It is not sufficient to go up to the pool every day and work hard if you want to improve your swimming skills. You must gauge your development with swim tracker metrics!
Monitoring fast track swimming may help you create a snapshot of your swimming experience and determine how much you’ve progressed, from overall distance to stroke count. Keep reading to see which swimming fitness tracker is most crucial.
The Top 6 Swimming Metrics to Monitor Include:
1. Lap Splits
Your lap splits indicate how quickly you traveled over a particular distance. You may divide them up in any way you choose, but splits are commonly measured at the 25, 50, and 100 in a short track pool or the 50 and 100 in a long program pool.
You may devise a strategy to improve your swimming skills after you know your current speed.
Splits are extremely useful while exercising at different speeds. For instance, you should speed up with each rep of the 650 descent 1-6 exercise. If you don’t understand your splits, you won’t be able to tell if you’re climbing correctly!
You do not need to worry about remembering your times during your exercise because the swim tracker monitors your lap splits. You can simply monitor your progress over time in the app by viewing all of your splits by set.
2. Stroke Count
Stroke count is more essential than splits while you’re on a swim tracker. You can comprehend and enhance your swimming performance when you know how many strokes you use for each length. You want to locate a sweet spot in your fast track swimming stroke where you use the fewest number of strokes while getting the most distance out of each one.
There reaches a point at which you may take too few strokes, so be careful not to spend too much time gliding in order to lower your stroke count. That is ineffective! You may improve your length per stroke and decrease your stroke count by consistently working on your power and strength.
3. Heart Rate
It is a good indicator of your degree of exertion and general fitness. Heart rate zones are a popular tool used by certain athletes to direct their training.
Instead of aiming for a particular speed or split time, the objective of this training technique is to maintain a certain heart rate zone. Every one of the five zones represents a portion of your maximal swimming fitness tracker rate.
It’s essential to exercise your body in all heart rate zones if you want to have well-rounded aerobic and anaerobic capabilities. It’s critical to keep in mind that heart rate is a very personal statistic. The same activity may be performed by a person who is elderly and far less fit than you, but their heart rate would be very distinct from yours.
4. SWOLF Rating
Check your SWOLF Rating if you wish to examine your swimming skills in detail.
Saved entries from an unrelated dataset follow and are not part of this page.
(* ===== verification/App.v ===== *)
(** * The application around the engine

    src/main.py: [run_app] after its DLL loading ([Boot.load_dlls]): the
    model dialog (gui.ScopeSelectDialog, whose combo box lists
    [scope_dialog_items] and whose [selected_model] is its index) either
    is cancelled, and the program exits, or selects a series, whose driver wrapper is installed in the engine
    singleton before the window opens with that model index.
    src/gui.py's own main ([gui_main]), the entry point when gui.py is
    run as a script, opens the window without installing any driver.

    src/data_acquisition.py: the module function stop_recording, which
    forwards to the method, and the class AcquisitionThread that the
    window never uses ([dead_thread_run]; its 3.5 s sleep is not
    modelled): it sets the ranges, calls the module start_recording and
    catches every exception, writing it to the crash log (the returned
    [option exn] is what it logs).

    src/utils.py: [validate_input], and [format_data] with Python's
    round(d, 2) on the exact value of the float ([py_round2]: round half
    to even at two decimals).

    Info.py: [get_picoscope_info], which opens the unit with the same
    power-source recovery as the engine ([Session.open_unit]), reads
    eleven unit-information strings with ps3000aGetUnitInfo (each
    decoded and stripped; the string the driver writes is the oracle
    [unit_info]) and closes the unit.  Its module-level code (picosdk's
    find_unit, print and close) is library I/O and is not modelled. *)

From stdpp Require Import base list gmap strings.
From Stdlib Require Import ZArith QArith Qround Qabs Lia Lqa.
From S2P Require Import Prelude Driver Calibration Sink AcqState Regex RangeConfig Streaming Session Gui.

Open Scope Z_scope.

(** ** main.py *)

(** The items of the dialog's combo box, in the order they are added. *)
Definition scope_dialog_items : list string := ["PicoScope 3000 Series"; "PicoScope 4000 Series"].

(** ScopeSelectDialog.selected_model: combo.currentIndex(), 0 for the
    3000 series, 1 for the 4000 series. *)
Definition selected_model (current_index : nat) : nat := current_index.

(** The wrapper run_app instantiates for a model index; the PS4000A
    wrapper's ps_RANGE is picosdk's PICO_VOLTAGE_RANGE [pvr]. *)
Definition scope_driver_of (model_index : nat) (pvr : list (string * Z)) : Driver :=
  if Nat.eqb model_index 0 then ps3000a_driver else ps4000a_driver pvr.

Inductive app_outcome :=
| AppExit (code : Z)             (* sys.exit(code) *)
| AppWindow (model_index : nat). (* MainWindow(model_index) shown *)

(** run_app from the dialog on: [dialog_exec] is dlg.exec_() (0 when
    cancelled), [current_index] the dialog's combo box index. *)
Definition run_app (dialog_exec : Z) (current_index : nat) (pvr : list (string * Z))
    : PyM World app_outcome :=
  if Z.eqb dialog_exec 0 then py_ret (AppExit 0)
  else
    let model_index := selected_model current_index in
    acq_modify (set_driver (Some (scope_driver_of model_index pvr))) ;;
    py_ret (AppWindow model_index).

(** gui.main(model_index=0), the entry point when gui.py runs as a
    script: it opens the window without installing a driver. *)
Definition gui_main (model_index : nat) : PyM World app_outcome :=
  py_ret (AppWindow model_index).

(** ** data_acquisition.py: module stop_recording and the unused thread *)

(** The module function stop_recording(). *)
Definition module_stop_recording (d : Device) : PyM World unit := stop_recording d.

(** data_acquisition.AcquisitionThread(...).run(): the constructor's
    [voltage_rails or {}] and [voltage_offsets or {}], then run, which
    returns the exception it catches and logs, if any. *)
Definition dead_thread_run (d : Device) (time_unit : string) (sample_interval : Q)
    (channels : gmap string bool) (digital_channels : option (list Z))
    (voltage_rails : option (list (string * string))) (voltage_offsets : option (gmap string Q))
    (fuel : nat) : PyM World (option exn) :=
  let rails := default [] voltage_rails in
  let offsets := default ∅ voltage_offsets in
  py_try
    (py_for rails (fun chr =>
       set_voltage_range chr.1 (RStr chr.2) (default 0%Q (offsets !! chr.1))) ;;
     module_start_recording d time_unit sample_interval channels digital_channels fuel ;;
     py_ret None)
    (fun e => py_ret (Some e)).

(** ** utils.py *)

(** validate_input(value, min_value, max_value) *)
Definition validate_input (value min_value max_value : Q) : bool :=
  Qle_bool min_value value && Qle_bool value max_value.

(** Round half to even of an exact rational. *)
Definition round_half_even (x : Q) : Z :=
  let f := Qfloor x in
  let r := (x - inject_Z f)%Q in
  if Qlt_le_dec r (1#2) then f
  else if Qlt_le_dec (1#2) r then f + 1
  else if Z.even f then f else f + 1.

(** round(d, 2) *)
Definition py_round2 (d : Q) : Q := (inject_Z (round_half_even (d * 100)) / 100)%Q.

(** format_data(data) *)
Definition format_data (data : list Q) : list Q := map py_round2 data.

(** ** Info.py *)

(** The keys of the info dictionary and the info numbers read. *)
Definition info_fields : list (string * Z) :=
  [("Driver Version", 0); ("USB Version", 1); ("Hardware Version", 2);
   ("Variant Info", 3); ("Serial Number", 4); ("Cal Date", 5); ("Kernel Version", 6);
   ("Digital Hardware Version", 7); ("Analogue Hardware Version", 8);
   ("Firmware 1", 9); ("Firmware 2", 10)].

(** get_info(info_num): the status of ps3000aGetUnitInfo is not looked at. *)
Definition get_info (d : Device) (unit_info : Z -> string) (info_num : Z) : PyM World string :=
  _ <- dev d (GetUnitInfo info_num) ;;
  py_ret (str_strip (unit_info info_num)).

Fixpoint get_infos (d : Device) (unit_info : Z -> string) (fields : list (string * Z))
    : PyM World (list (string * string)) :=
  match fields with
  | [] => py_ret []
  | (k, n) :: fs =>
      v <- get_info d unit_info n ;;
      rest <- get_infos d unit_info fs ;;
      py_ret ((k, v) :: rest)
  end.

(** get_picoscope_info() *)
Definition get_picoscope_info (d : Device) (unit_info : Z -> string)
    : PyM World (list (string * string)) :=
  open_unit d ;;
  info <- get_infos d unit_info info_fields ;;
  st <- dev d CloseUnit ;;
  assert_pico_ok st ;;
  py_ret info.

(** A unit whose information strings are padded, for the witnesses. *)
Definition info_strings (n : Z) : string := " 1.2.3 ".

(** ** Lemmas *)

(** The series the operator picks in the dialog is the one the window's
    title names and the one whose wrapper run_app installs. *)
Lemma dialog_series_agree i pvr :
  (i < length scope_dialog_items)%nat ->
  exists series,
    nth i scope_dialog_items "" = "PicoScope " +:+ series /\
    window_title (selected_model i) = "PicoScope GUI Application - " +:+ series /\
    drv_type_name (scope_driver_of (selected_model i) pvr) =
      (if Nat.eqb i 0 then "PS3000ADriver" else "PS4000ADriver").
Proof.
  intros Hi. destruct i as [|[|i]]; cbn in Hi; [| | lia];
    eexists; (split; [reflexivity | split; reflexivity]).
Qed.

(** run_app installs the wrapper of the chosen series and makes no call. *)
Lemma run_app_installs dialog_exec current_index pvr w :
  Z.eqb dialog_exec 0 = false ->
  run_app dialog_exec current_index pvr w =
  (Normal (AppWindow current_index),
   set_acq (set_driver (Some (scope_driver_of current_index pvr)) (w_acq w)) w).
Proof. intros H. unfold run_app. by rewrite H. Qed.

(** The unused thread never lets an exception out: what start_recording
    raises is what it logs. *)
Lemma dead_thread_run_catches d tu si ch dig rails offs fuel w :
  exists r, fst (dead_thread_run d tu si ch dig rails offs fuel w) = Normal r.
Proof.
  unfold dead_thread_run, py_try.
  match goal with |- context [match ?c w with _ => _ end] => destruct (c w) as [[r|e] w'] end;
    simpl; eauto.
Qed.

Lemma round_half_even_close x : (Qabs (inject_Z (round_half_even x) - x) <= 1#2)%Q.
Proof.
  unfold round_half_even. set (f := Qfloor x).
  pose proof (Qfloor_le x) as Hle. pose proof (Qlt_floor x) as Hlt. fold f in Hle, Hlt.
  rewrite inject_Z_plus in Hlt. change (inject_Z 1) with 1%Q in Hlt.
  destruct (Qlt_le_dec (x - inject_Z f) (1#2)) as [H1|H1].
  - apply Qabs_Qle_condition. split; lra.
  - destruct (Qlt_le_dec (1#2) (x - inject_Z f)) as [H2|H2];
      [|destruct (Z.even f)];
      rewrite ?inject_Z_plus; change (inject_Z 1) with 1%Q; apply Qabs_Qle_condition; split; lra.
Qed.

(** round(d, 2) moves a value by at most half a hundredth. *)
Lemma py_round2_close d : (Qabs (py_round2 d - d) <= 1#200)%Q.
Proof.
  unfold py_round2. pose proof (round_half_even_close (d * 100)) as H.
  set (n := inject_Z (round_half_even (d * 100))) in *.
  assert (E : (n / 100 - d == (n - d * 100) * (1#100))%Q) by field.
  rewrite E. apply Qabs_Qle_condition in H as [H1 H2]. apply Qabs_Qle_condition. split; lra.
Qed.

Lemma get_infos_run d ui fs w :
  get_infos d ui fs w =
  (Normal (map (fun kn => (kn.1, str_strip (ui kn.2))) fs),
   {| w_acq := w_acq w;
      w_trace := w_trace w ++ map (fun kn => (GetUnitInfo kn.2, dev_status d (GetUnitInfo kn.2))) fs;
      w_fsr_connected := w_fsr_connected w; w_emits := w_emits w; w_polls := w_polls w |}).
Proof.
  revert w; induction fs as [|[k n] fs IH]; intros w; simpl.
  - rewrite app_nil_r. by destruct w.
  - unfold py_bind, get_info, dev, py_ret. simpl. rewrite IH. simpl. by rewrite <- app_assoc.
Qed.

Lemma open_unit_ok d w :
  dev_status d OpenUnit = PICO_OK -> open_unit d w = (Normal tt, push_trace (OpenUnit, PICO_OK) w).
Proof.
  intros H. unfold open_unit, py_bind, dev. cbn [fst snd]. rewrite H.
  destruct (decide (PICO_OK = PICO_OK)); [reflexivity | contradiction].
Qed.

Lemma module_start_recording_no_driver d tu si ch dig fuel w :
  driver (w_acq w) = None ->
  module_start_recording d tu si ch dig fuel w =
  (Exc (RuntimeError "Scope driver not set. Please select a scope at startup."), w).
Proof. intros H. unfold module_start_recording, py_bind, acq_get. cbn. by rewrite H. Qed.

(** ** Theorems *)





(** C18: Info.py.  Once psOpenUnit succeeds, get_picoscope_info makes
    exactly the eleven ps3000aGetUnitInfo calls in the order of the info
    dictionary, whatever statuses they return (none is checked: a failed
    call yields whatever the buffer holds), then psCloseUnit; it returns
    the stripped strings under their keys, and when the close fails it
    raises that status after having read everything. *)
Theorem get_picoscope_info_calls d ui w :
  dev_status d OpenUnit = PICO_OK ->
  fst (get_picoscope_info d ui w) =
    (if Z.eq_dec (dev_status d CloseUnit) PICO_OK
     then Normal (map (fun kn => (kn.1, str_strip (ui kn.2))) info_fields)
     else Exc (PicoSDKError (dev_status d CloseUnit))) /\
  w_trace (snd (get_picoscope_info d ui w)) =
    w_trace w ++ [(OpenUnit, PICO_OK)] ++
    map (fun kn => (GetUnitInfo kn.2, dev_status d (GetUnitInfo kn.2))) info_fields ++
    [(CloseUnit, dev_status d CloseUnit)].
Proof.
  intros Hopen. unfold get_picoscope_info, py_bind.
  rewrite !(open_unit_ok d w Hopen). cbv beta iota.
  rewrite !get_infos_run. cbv beta iota. unfold dev, assert_pico_ok. cbn [fst snd w_trace push_trace].
  destruct (Z.eq_dec (dev_status d CloseUnit) PICO_OK); cbn [fst snd w_trace];
    rewrite <- !app_assoc; split; reflexivity.
Qed.

Lemma get_picoscope_info_calls_witness :
  dev_status scn_device OpenUnit = PICO_OK /\
  fst (get_picoscope_info scn_device info_strings (world_init (Some ps3000a_driver) false)) =
    Normal (map (fun kn => (kn.1, str_strip (info_strings kn.2))) info_fields).
Proof.
  split; [reflexivity|].
  exact (proj1 (get_picoscope_info_calls scn_device info_strings
                  (world_init (Some ps3000a_driver) false) eq_refl)).
Defined.
(* ===== verification/TxData.v ===== *)
(** * Transactions and their wire format: protocol/bc/types

    [TxData] with its inputs and outputs, and the [readFrom] and [writeTo]
    methods of transaction.go, txinput.go, txoutput.go, spend_commitment.go,
    output_commitment.go, spend.go, issuance.go, veto_input.go, coinbase.go and
    vote_output.go.  A method that fills its receiver returns the value it
    fills; a field that is not read keeps its zero value.  The text form is the
    hexadecimal of the bytes. *)

From S2P Require Import Prelude Encoding VMTypes Entries.
From Stdlib Require Import Strings.Byte.
#[local] Open Scope Z_scope.

(** ** Data *)

Record SpendCommitment := mkSpendCommitment {
  sc_AssetAmount : AssetAmount;
  sc_SourceID : Hash;
  sc_SourcePosition : Z;
  sc_VMVersion : Z;
  sc_ControlProgram : bytes;
  sc_StateData : list bytes;
}.

Record OutputCommitment := mkOutputCommitment {
  oc_AssetAmount : AssetAmount;
  oc_VMVersion : Z;
  oc_ControlProgram : bytes;
  oc_StateData : list bytes;
}.

Record IssuanceInput := mkIssuanceInput {
  ii_Nonce : bytes;
  ii_Amount : Z;
  ii_AssetDefinition : bytes;
  ii_VMVersion : Z;
  ii_IssuanceProgram : bytes;
  ii_Arguments : list bytes;
  ii_assetId : AssetID;
}.

Inductive TypedInput :=
  | TIssuance (i : IssuanceInput)
  | TSpend (SpendCommitmentSuffix : bytes) (Arguments : list bytes) (c : SpendCommitment)
  | TCoinbase (Arbitrary : bytes)
  | TVeto (VetoCommitmentSuffix : bytes) (Arguments : list bytes) (Vote : bytes) (c : SpendCommitment).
Your split time and stroke count must be added together to determine your swim tracker score. Your SWOLF Score would be 35, when you complete 25 meters of swimming. You’ll be able to tell whether your swimming skills have increased if you can maintain the same split times (or quicker!) and/or use fewer strokes.
5. Total Length
Setting a distance target for yourself is excellent, but swimming as many yards or meters as you can always make you faster. Keeping track of your overall mileage each session, each stroke’s mileage, and even each heart rate zone is still beneficial.
You can also consider your overall mileage for the week, month, and year if you have longer-term objectives for the swim tracker.
The 10% rule should be followed while aiming to improve your swimming distance: Don’t improve your overall length by more than 10% per week. Overtraining syndrome might develop from just doing too much too quickly, which can also reduce performance. For instance, you would improve your distance by merely 1,000 meters the next week if you swam 10,000 meters the previous week.
6. Exercise Density
Many swimmers neglect to consider the intensity of their workouts or how much swimming they complete in a given length of time.
For instance, swimming 1,000 meters in 15 minutes as opposed to 1,000 meters in 30 minutes is extremely different from one another. You can swim 1,000 yards without stopping during the 15-minute exercise, or you can take a few very brief pauses (maybe 2x500m). However, the 30-minute workout might be broken down into a series of shorter repeats with more recovery, like 20x50m.
Conclusion
Each swim tracker exercise is excellent in its own right, but they serve different purposes. While low-density exercises could be more concentrated on sprinting and speed work, high-density sessions are often more focused on aerobic training.
If you just perform intense workouts, you run the risk of injuring yourself if you don’t give your body a rest. Watch your weekly workout density so you may know when to ease down.